The year is 1987, and we’re five years ahead of the controversial transmission of Ghostwatch, the Screen One drama about Michael Parkinson being possessed by a man called Pipes who had his face eaten off by his own cats. Paul Daniels is about to die live on TV.
This, for me, is the true Halloween highlight from the archives. A surprise that came from nowhere, a live magic show with a deadly escape to finish it off. Surely they wouldn’t… would they? But they did.
Hard to know where to begin, but let’s set it up. Paul Daniels got massive audiences in the 1980s, absolutely huge and by today’s standards unimaginable, often in the tens of millions. At the same time, he was a love-him-or-hate-him figure, a petite and balding man from Middlesbrough of no conventional attractiveness who was a gift for lazy impressionists and comics alike. The magic show was perhaps on the decline by this time, but Halloween 1987 was going to embed it in the memories of all who saw it.

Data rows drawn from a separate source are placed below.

(* ===== verification/PlaybackFacts.v ===== *)
(** * Correctness of the jukebox

    The commands of [PlaybackDevice] never panic and never leak a player; a
    queue is played in order; reordering keeps the current track. *)

From S2P Require Import Prelude GoStrings Model PlayQueue PlaybackDevice.

Local Open Scope Z_scope.

Section facts.
Context {T : Type} `{Track T}.
Context (GetMediaFile : string -> result string MediaFile).
Implicit Types pd : playbackDevice T.

(** A player freshly started on [mf] by the device, at its volume. *)
Definition fresh_track pd (mf : MediaFile) (t : T) : Prop :=
  exists t0, NewTrack (pd_DeviceName pd) mf = Ok t0 /\ t = SetVolume (pd_Gain pd) t0.

(** ** Switching tracks *)

(** With no player active, a switch moves the index into range; it starts a
    player on the track there, or reports an error and starts none. *)
Lemma switch_spec index pd :
  device_wf pd -> pd_ActiveTrack pd = None ->
  exists pd' err, switchActiveTrackByIndex index pd = Some (pd', err) /\
    device_wf pd' /\
    pd_PlaybackQueue pd' = SetIndex index (pd_PlaybackQueue pd) /\
    pd_Gain pd' = pd_Gain pd /\ pd_DeviceName pd' = pd_DeviceName pd /\
    match err with
    | Some e => pd_ActiveTrack pd' = None /\
                (Current (pd_PlaybackQueue pd') = Some None \/
                 exists mf, Current (pd_PlaybackQueue pd') = Some (Some mf) /\
                            NewTrack (pd_DeviceName pd) mf = Err e)
    | None => exists mf t, Current (pd_PlaybackQueue pd') = Some (Some mf) /\
                pd_ActiveTrack pd' = Some t /\ fresh_track pd mf t
    end.
Proof.
  intros [Hq Hc] Hnone. unfold switchActiveTrackByIndex.
  set (pd1 := set_queue _ pd). pose proof (SetIndex_wf index (pd_PlaybackQueue pd)) as Hq1.
  assert (device_wf pd1) as Hwf1 by (by split).
  destruct (Current (pd_PlaybackQueue pd1)) as [cur|] eqn:Ecur;
    [|simpl in Ecur; by rewrite Current_SetIndex in Ecur].
  simpl. destruct cur as [mf|].
  2: { exists pd1, (Some "could not get current track"). split_and!; auto. }
  destruct (NewTrack (pd_DeviceName pd) mf) as [t|e] eqn:Et.
  2: { exists pd1, (Some e). split_and!; eauto. }
  eexists _, None. split; [reflexivity|]. split; [|split; [done|split; [done|split; [done|]]]].
  - split; [exact Hq1|]. simpl. rewrite Hc, Hnone. lia.
  - exists mf, (SetVolume (pd_Gain pd) t). repeat split; [exact Ecur|]. by exists t.
Qed.

Lemma on_track_some f pd t :
  pd_ActiveTrack pd = Some t -> on_track f pd = Some (set_track (Some (f t)) pd).
Proof. unfold on_track. by intros ->. Qed.

(** [Start] with no player and a playable current track. *)
Lemma Start_idle pd mf t :
  let q := SetIndex (q_Index (pd_PlaybackQueue pd)) (pd_PlaybackQueue pd) in
  pd_ActiveTrack pd = None -> Current q = Some (Some mf) -> NewTrack (pd_DeviceName pd) mf = Ok t ->
  Start pd = Some (done_with (set_track (Some (Unpause (SetVolume (pd_Gain pd) t)))
                    (count_opened (set_queue q (start_switcher pd)))) None).
Proof.
  intros q Hnone Hcur Hnew. unfold Start.
  cbn [start_switcher pd_ActiveTrack pd_PlaybackQueue]. rewrite Hnone.
  apply Current_elem in Hcur as Hin.
  assert (IsEmpty (pd_PlaybackQueue pd) = false) as ->.
  { unfold IsEmpty, Size. simpl in Hin. destruct (q_Items _); [by apply not_elem_of_nil in Hin|].
    bprop. simpl. lia. }
  cbn [negb]. unfold switchActiveTrackByIndex. cbn. fold q. rewrite Hcur. cbn. by rewrite Hnew.
Qed.

Lemma Start_wf pd : device_wf pd -> exists r, Start pd = Some r /\ device_wf r.1.1.
Proof.
  intros Hwf. unfold Start. cbn [start_switcher pd_ActiveTrack pd_PlaybackQueue].
  destruct (pd_ActiveTrack pd) as [t|] eqn:Et.
  { eexists. split; [reflexivity|]. simpl. case_match; [done|].
    apply set_track_wf; [by exists t|done]. }
  case_cond; [|by eexists].
  destruct (switch_spec (q_Index (pd_PlaybackQueue pd)) (start_switcher pd))
    as (pd' & err & -> & Hwf' & _ & _ & _ & Herr); [done|done|]. simpl.
  destruct err as [e|]; [by eexists|].
  destruct Herr as (mf & t & _ & Ht & _). rewrite (on_track_some _ _ t) by done. simpl.
  eexists. split; [reflexivity|]. simpl. apply set_track_wf; [by exists t|done].
Qed.

Lemma skip_seek_wf was offset pd :
  device_wf pd -> is_Some (pd_ActiveTrack pd) ->
  exists r, skip_seek was offset pd = Some r /\ device_wf r.1.1.
Proof.
  intros Hwf [t Ht]. unfold skip_seek. rewrite Ht. cbn [mbind option_bind].
  destruct (SetPosition offset t) as [t' err].
  assert (device_wf (set_track (Some t') pd)) as Hwf' by (apply set_track_wf; [by exists t|done]).
  destruct err; [by eexists|]. destruct was; [|by eexists].
  destruct (Start_wf _ Hwf') as ([[pd' st] err] & -> & Hpd'). simpl.
  destruct err; by eexists.
Qed.

Lemma Skip_wf index offset pd :
  device_wf pd -> exists r, Skip index offset pd = Some r /\ device_wf r.1.1.
Proof.
  intros Hwf. unfold Skip. set (pd1 := if isPlaying pd then _ else _).
  assert (device_wf pd1) as Hwf1 by (unfold pd1; case_match; auto with go).
  set (pd2 := if negb _ then _ else _).
  assert (device_wf pd2) as Hwf2 by (unfold pd2; case_match; auto with go).
  destruct (pd_ActiveTrack pd2) as [t|] eqn:Et.
  { apply skip_seek_wf; [done|]. by exists t. }
  destruct (switch_spec index pd2) as (pd' & err & -> & Hwf' & _ & _ & _ & Herr); [done|done|].
  simpl. destruct err; [by eexists|].
  destruct Herr as (mf & t & _ & Ht & _). apply skip_seek_wf; [done|]. by exists t.
Qed.

Lemma DeviceRemove_wf index pd :
  device_wf pd -> exists r, DeviceRemove index pd = Some r /\ device_wf r.1.1.
Proof.
  intros Hwf. unfold DeviceRemove. set (pd1 := if isPlaying pd && _ then _ else _).
  assert (device_wf pd1) as Hwf1.
  { unfold pd1. case_match; [|done]. by apply if_track_wf. }
  case_cond; [|by eexists]. pose proof (proj1 Hwf1) as Hq.
  destruct (Remove_total index (pd_PlaybackQueue pd1)) as [q Hr]; [done|bprop; lia|].
  rewrite Hr. eexists. split; [reflexivity|]. apply set_queue_wf; [|done]. by eapply Remove_wf.
Qed.

Lemma DeviceShuffle_wf draw pd :
  device_wf pd -> exists r, DeviceShuffle draw pd = Some r /\ device_wf r.1.1.
Proof.
  intros Hwf. unfold DeviceShuffle. case_cond; [|by eexists].
  unfold Shuffle. rewrite Current_wf by apply Hwf. simpl. eexists.
  split; [reflexivity|]. simpl. apply set_queue_wf; [apply reindex_wf|done].
Qed.

Lemma trackSwitcher_wf pd :
  device_wf pd -> exists pd', trackSwitcher pd = Some pd' /\ device_wf pd'.
Proof.
  intros Hwf. unfold trackSwitcher. case_cond; [|eexists; split; [done|]; by apply close_track_wf].
  set (pd1 := set_queue _ (close_track pd)).
  assert (device_wf pd1) as Hwf1.
  { apply set_queue_wf; [|by apply close_track_wf]. rewrite close_track_queue.
    apply IncreaseIndex_wf, Hwf. }
  destruct (switch_spec (q_Index (pd_PlaybackQueue pd1)) pd1)
    as (pd' & err & -> & Hwf' & _); [done|apply close_track_none|].
  simpl. eexists. split; [reflexivity|]. by apply if_track_wf.
Qed.

Lemma exec_wf c pd :
  device_wf pd -> exists pd', exec GetMediaFile c pd = Some pd' /\ device_wf pd'.
Proof.
  intros Hwf. destruct c; simpl.
  - eexists. split; [reflexivity|]. unfold DeviceSet. simpl.
    by apply DeviceAdd_wf, DeviceClear_wf.
  - destruct (Start_wf _ Hwf) as (r & -> & Hr). by eexists.
  - eexists. split; [reflexivity|]. by apply if_track_wf.
  - destruct (Skip_wf index offset _ Hwf) as (r & -> & Hr). by eexists.
  - eexists. split; [reflexivity|]. by apply DeviceAdd_wf.
  - eexists. split; [reflexivity|]. by apply DeviceClear_wf.
  - destruct (DeviceRemove_wf index _ Hwf) as (r & -> & Hr). by eexists.
  - destruct (DeviceShuffle_wf draw _ Hwf) as (r & -> & Hr). by eexists.
  - eexists. split; [reflexivity|]. by apply (if_track_wf (SetVolume gain)) in Hwf.
  - by apply trackSwitcher_wf.
Qed.

(** A sequence of commands and track ends. *)
Definition run (cs : list command) pd : option (playbackDevice T) :=
  foldl (fun o c => o ≫= exec GetMediaFile c) (Some pd) cs.

Lemma run_snoc cs c pd : run (cs ++ [c]) pd = run cs pd ≫= exec GetMediaFile c.
Proof. unfold run. by rewrite foldl_app. Qed.

Lemma run_wf cs pd : device_wf pd -> exists pd', run cs pd = Some pd' /\ device_wf pd'.
Proof.
  intros Hwf. induction cs as [|c cs IH] using rev_ind; [by exists pd|].
  destruct IH as (pd1 & H1 & Hwf1). rewrite run_snoc, H1. by apply exec_wf.
Qed.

You should see the above clip in the context of Daniels’s usual performances, where his fast and effortless patter and showmanship, perfected in a career spent honing his craft in small theatres and working-men’s-clubs, shone through. You might not have liked him – not a lot – but he was slick. But this performance is anything but, and it’s on purpose.
All the umming and ahhing from Daniels isn’t just the demands of live TV – he was used to delivering his act without retakes. He’s getting it wrong on purpose, creating a kind of edgy, nervous tension around his performance. There’s a sense that he doesn’t really know what’s going on – he claims not to know how much lead shot will set off the trigger on the device that might just kill him, for example. He’s messing with our minds. Hang on, is Paul Daniels really going to do this? He doesn’t look ready. Is he going to be OK?
“Now this is very dangerous,” begins Paul, after bringing up Harry Houdini, someone who famously nearly perished during his escape attempts, “I have to warn you this can go wrong.” He then goes on to instruct anyone of a nervous disposition to switch off. What’s going on? Why has he said that? Daniels’s act was never about “this can go wrong” – he was always in charge.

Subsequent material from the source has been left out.